=== Begin Enclosure ===

(* ===== verification/HomeAction.v ===== *)
(** * Canonical home actions ([tools/home_action.rs])

    The verbs a [home_control] call may carry, the tolerant canonicalisation of
    what a model emits, and the map onto [HomeActionKind]. *)

From S2P Require Import Prelude RustStr RustNum Json HomeTypes.
From Stdlib Require Import Ascii String.
Local Open Scope string_scope.
Local Open Scope list_scope.

Definition HOME_CONTROL_ACTIONS : list string :=
  ["turn_on"; "turn_off"; "toggle"; "set_brightness"; "set_temperature";
   "open"; "close"; "lock"; "unlock"; "activate"].

Definition action_requires_value (action : string) : bool :=
  existsb (String.eqb action) ["set_brightness"; "set_temperature"].

Definition home_action_kind (action : string) : result HomeActionKind.t string :=
  if String.eqb action "turn_on" then Ok HomeActionKind.TurnOn
  else if String.eqb action "turn_off" then Ok HomeActionKind.TurnOff
  else if String.eqb action "toggle" then Ok HomeActionKind.Toggle
  else if String.eqb action "set_brightness" then Ok HomeActionKind.SetBrightness
  else if String.eqb action "set_temperature" then Ok HomeActionKind.SetTemperature
  else if String.eqb action "open" then Ok HomeActionKind.Open
  else if String.eqb action "close" then Ok HomeActionKind.Close
  else if String.eqb action "lock" then Ok HomeActionKind.Lock
  else if String.eqb action "unlock" then Ok HomeActionKind.Unlock
  else if String.eqb action "activate" || String.eqb action "activate_scene"
  then Ok HomeActionKind.Activate
  else Err ("unknown home action: " +:+ action).

(** Already what normalisation would produce: lower-case letters and ['_']. *)
Definition canonical_byte (a : ascii) : bool := Ascii.eqb a "_" || byte_is_lower a.
Definition is_canonical_shape (raw : string) : bool :=
  negb (is_empty raw) && sforall canonical_byte raw.

Definition map_synonym (action : string) : option string :=
  let mapped :=
    if existsb (String.eqb action)
         ["deactivate"; "disable"; "switch_off"; "power_off"; "shut_off"] then "turn_off"
    else if existsb (String.eqb action) ["enable"; "switch_on"; "power_on"] then "turn_on"
    else if String.eqb action "activate_scene" then "activate"
    else action in
  List.find (fun a => String.eqb a mapped) HOME_CONTROL_ACTIONS.

Section unicode.
Context `{U : Unicode}.

(** [raw.trim().to_lowercase().replace([' ', '-'], "_")]. *)
Definition separator_to_underscore (a : ascii) : ascii :=
  if Ascii.eqb a " " || Ascii.eqb a "-" then "_"%char else a.
Definition normalize_action (raw : string) : string :=
  smap separator_to_underscore (to_lowercase (trim raw)).

Definition canon_home_control_action (raw : string) : option string :=
  if is_canonical_shape raw then map_synonym raw
  else map_synonym (normalize_action raw).

Definition canonicalize_household_action
    (action : string) (v : option f64) : option (string * option f64) :=
  match canon_home_control_action action with
  | Some valid => Some (valid, v)
  | None => if String.eqb action "set_level" then Some ("set_brightness", v) else None
  end.

Context `{!UnicodeLaws U}.

(** ** The fast path is the slow path *)

Lemma normalize_canonical_shape raw :
  is_canonical_shape raw = true -> normalize_action raw = raw.
Proof.
  unfold is_canonical_shape, normalize_action. intros H. bool_to_prop.
  rewrite (trim_ascii_id canonical_byte) by done.
  rewrite to_lowercase_ascii.
  - unfold to_ascii_lowercase. rewrite (smap_id byte_to_lower).
    + apply smap_id. eapply sforall_impl; [|done].
      apply byte_forall2. by vm_compute.
    + eapply sforall_impl; [|done]. apply byte_forall2. by vm_compute.
  - eapply sforall_impl; [|done]. apply byte_forall2. by vm_compute.
Qed.

Lemma canon_is_normalized raw :
  canon_home_control_action raw = map_synonym (normalize_action raw).
Proof.
  unfold canon_home_control_action. destruct (is_canonical_shape raw) eqn:E; [|done].
  by rewrite normalize_canonical_shape.
Qed.

End unicode.

(** ** What canonicalisation returns *)

Lemma map_synonym_sound action verb :
  map_synonym action = Some verb -> verb ∈ HOME_CONTROL_ACTIONS.
Proof.
  unfold map_synonym. intros H. apply find_some in H as [H _]. by apply list_elem_of_In.
Qed.

Lemma control_actions_fixed :
  Forall (fun a => map_synonym a = Some a /\ is_canonical_shape a = true /\
                   is_ok (home_action_kind a) = true) HOME_CONTROL_ACTIONS.
Proof. repeat constructor; by vm_compute. Qed.

Lemma control_action_fixed a :
  a ∈ HOME_CONTROL_ACTIONS ->
  map_synonym a = Some a /\ is_canonical_shape a = true /\ is_ok (home_action_kind a) = true.
Proof. pose proof control_actions_fixed as H. rewrite Forall_forall in H. apply H. Qed.

Lemma home_action_kind_err action e :
  home_action_kind action = Err e -> e = "unknown home action: " +:+ action.
Proof. unfold home_action_kind. repeat case_match; naive_solver. Qed.

Lemma home_action_kind_inj a b k :
  a ∈ HOME_CONTROL_ACTIONS -> b ∈ HOME_CONTROL_ACTIONS ->
  home_action_kind a = Ok k -> home_action_kind b = Ok k -> a = b.
Proof.
  intros Ha Hb. unfold HOME_CONTROL_ACTIONS in *.
  repeat (apply elem_of_cons in Ha as [->|Ha]);
    repeat (apply elem_of_cons in Hb as [->|Hb]); vm_compute; try set_solver; congruence.
Qed.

=== End Enclosure ===

■ What is expected:
Copy all the records exactly so that no character differs from the source.

■ Task response:
(* ===== verification/HomeAction.v ===== *)
(** * Canonical home actions ([tools/home_action.rs])

    The verbs a [home_control] call may carry, the tolerant canonicalisation of
    what a model emits, and the map onto [HomeActionKind]. *)

From S2P Require Import Prelude RustStr RustNum Json HomeTypes.
From Stdlib Require Import Ascii String.
Local Open Scope string_scope.
Local Open Scope list_scope.

Definition HOME_CONTROL_ACTIONS : list string :=
  ["turn_on"; "turn_off"; "toggle"; "set_brightness"; "set_temperature";
   "open"; "close"; "lock"; "unlock"; "activate"].

Definition action_requires_value (action : string) : bool :=
  existsb (String.eqb action) ["set_brightness"; "set_temperature"].

Definition home_action_kind (action : string) : result HomeActionKind.t string :=
  if String.eqb action "turn_on" then Ok HomeActionKind.TurnOn
  else if String.eqb action "turn_off" then Ok HomeActionKind.TurnOff
  else if String.eqb action "toggle" then Ok HomeActionKind.Toggle
  else if String.eqb action "set_brightness" then Ok HomeActionKind.SetBrightness
  else if String.eqb action "set_temperature" then Ok HomeActionKind.SetTemperature
  else if String.eqb action "open" then Ok HomeActionKind.Open
  else if String.eqb action "close" then Ok HomeActionKind.Close
  else if String.eqb action "lock" then Ok HomeActionKind.Lock
  else if String.eqb action "unlock" then Ok HomeActionKind.Unlock
  else if String.eqb action "activate" || String.eqb action "activate_scene"
  then Ok HomeActionKind.Activate
  else Err ("unknown home action: " +:+ action).

(** Already what normalisation would produce: lower-case letters and ['_']. *)
Definition canonical_byte (a : ascii) : bool := Ascii.eqb a "_" || byte_is_lower a.
Definition is_canonical_shape (raw : string) : bool :=
  negb (is_empty raw) && sforall canonical_byte raw.

Definition map_synonym (action : string) : option string :=
  let mapped :=
    if existsb (String.eqb action)
         ["deactivate"; "disable"; "switch_off"; "power_off"; "shut_off"] then "turn_off"
    else if existsb (String.eqb action) ["enable"; "switch_on"; "power_on"] then "turn_on"
    else if String.eqb action "activate_scene" then "activate"
    else action in
  List.find (fun a => String.eqb a mapped) HOME_CONTROL_ACTIONS.

Section unicode.
Context `{U : Unicode}.

(** [raw.trim().to_lowercase().replace([' ', '-'], "_")]. *)
Definition separator_to_underscore (a : ascii) : ascii :=
  if Ascii.eqb a " " || Ascii.eqb a "-" then "_"%char else a.
Definition normalize_action (raw : string) : string :=
  smap separator_to_underscore (to_lowercase (trim raw)).

Definition canon_home_control_action (raw : string) : option string :=
  if is_canonical_shape raw then map_synonym raw
  else map_synonym (normalize_action raw).

Definition canonicalize_household_action
    (action : string) (v : option f64) : option (string * option f64) :=
  match canon_home_control_action action with
  | Some valid => Some (valid, v)
  | None => if String.eqb action "set_level" then Some ("set_brightness", v) else None
  end.

Context `{!UnicodeLaws U}.

(** ** The fast path is the slow path *)

Lemma normalize_canonical_shape raw :
  is_canonical_shape raw = true -> normalize_action raw = raw.
Proof.
  unfold is_canonical_shape, normalize_action. intros H. bool_to_prop.
  rewrite (trim_ascii_id canonical_byte) by done.
  rewrite to_lowercase_ascii.
  - unfold to_ascii_lowercase. rewrite (smap_id byte_to_lower).
    + apply smap_id. eapply sforall_impl; [|done].
      apply byte_forall2. by vm_compute.
    + eapply sforall_impl; [|done]. apply byte_forall2. by vm_compute.
  - eapply sforall_impl; [|done]. apply byte_forall2. by vm_compute.
Qed.

Lemma canon_is_normalized raw :
  canon_home_control_action raw = map_synonym (normalize_action raw).
Proof.
  unfold canon_home_control_action. destruct (is_canonical_shape raw) eqn:E; [|done].
  by rewrite normalize_canonical_shape.
Qed.

End unicode.

(** ** What canonicalisation returns *)

Lemma map_synonym_sound action verb :
  map_synonym action = Some verb -> verb ∈ HOME_CONTROL_ACTIONS.
Proof.
  unfold map_synonym. intros H. apply find_some in H as [H _]. by apply list_elem_of_In.
Qed.

Lemma control_actions_fixed :
  Forall (fun a => map_synonym a = Some a /\ is_canonical_shape a = true /\
                   is_ok (home_action_kind a) = true) HOME_CONTROL_ACTIONS.
Proof. repeat constructor; by vm_compute. Qed.

Lemma control_action_fixed a :
  a ∈ HOME_CONTROL_ACTIONS ->
  map_synonym a = Some a /\ is_canonical_shape a = true /\ is_ok (home_action_kind a) = true.
Proof. pose proof control_actions_fixed as H. rewrite Forall_forall in H. apply H. Qed.

Lemma home_action_kind_err action e :
  home_action_kind action = Err e -> e = "unknown home action: " +:+ action.
Proof. unfold home_action_kind. repeat case_match; naive_solver. Qed.

Lemma home_action_kind_inj a b k :
  a ∈ HOME_CONTROL_ACTIONS -> b ∈ HOME_CONTROL_ACTIONS ->
  home_action_kind a = Ok k -> home_action_kind b = Ok k -> a = b.
Proof.
  intros Ha Hb. unfold HOME_CONTROL_ACTIONS in *.
  repeat (apply elem_of_cons in Ha as [->|Ha]);
    repeat (apply elem_of_cons in Hb as [->|Hb]); vm_compute; try set_solver; congruence.
Qed.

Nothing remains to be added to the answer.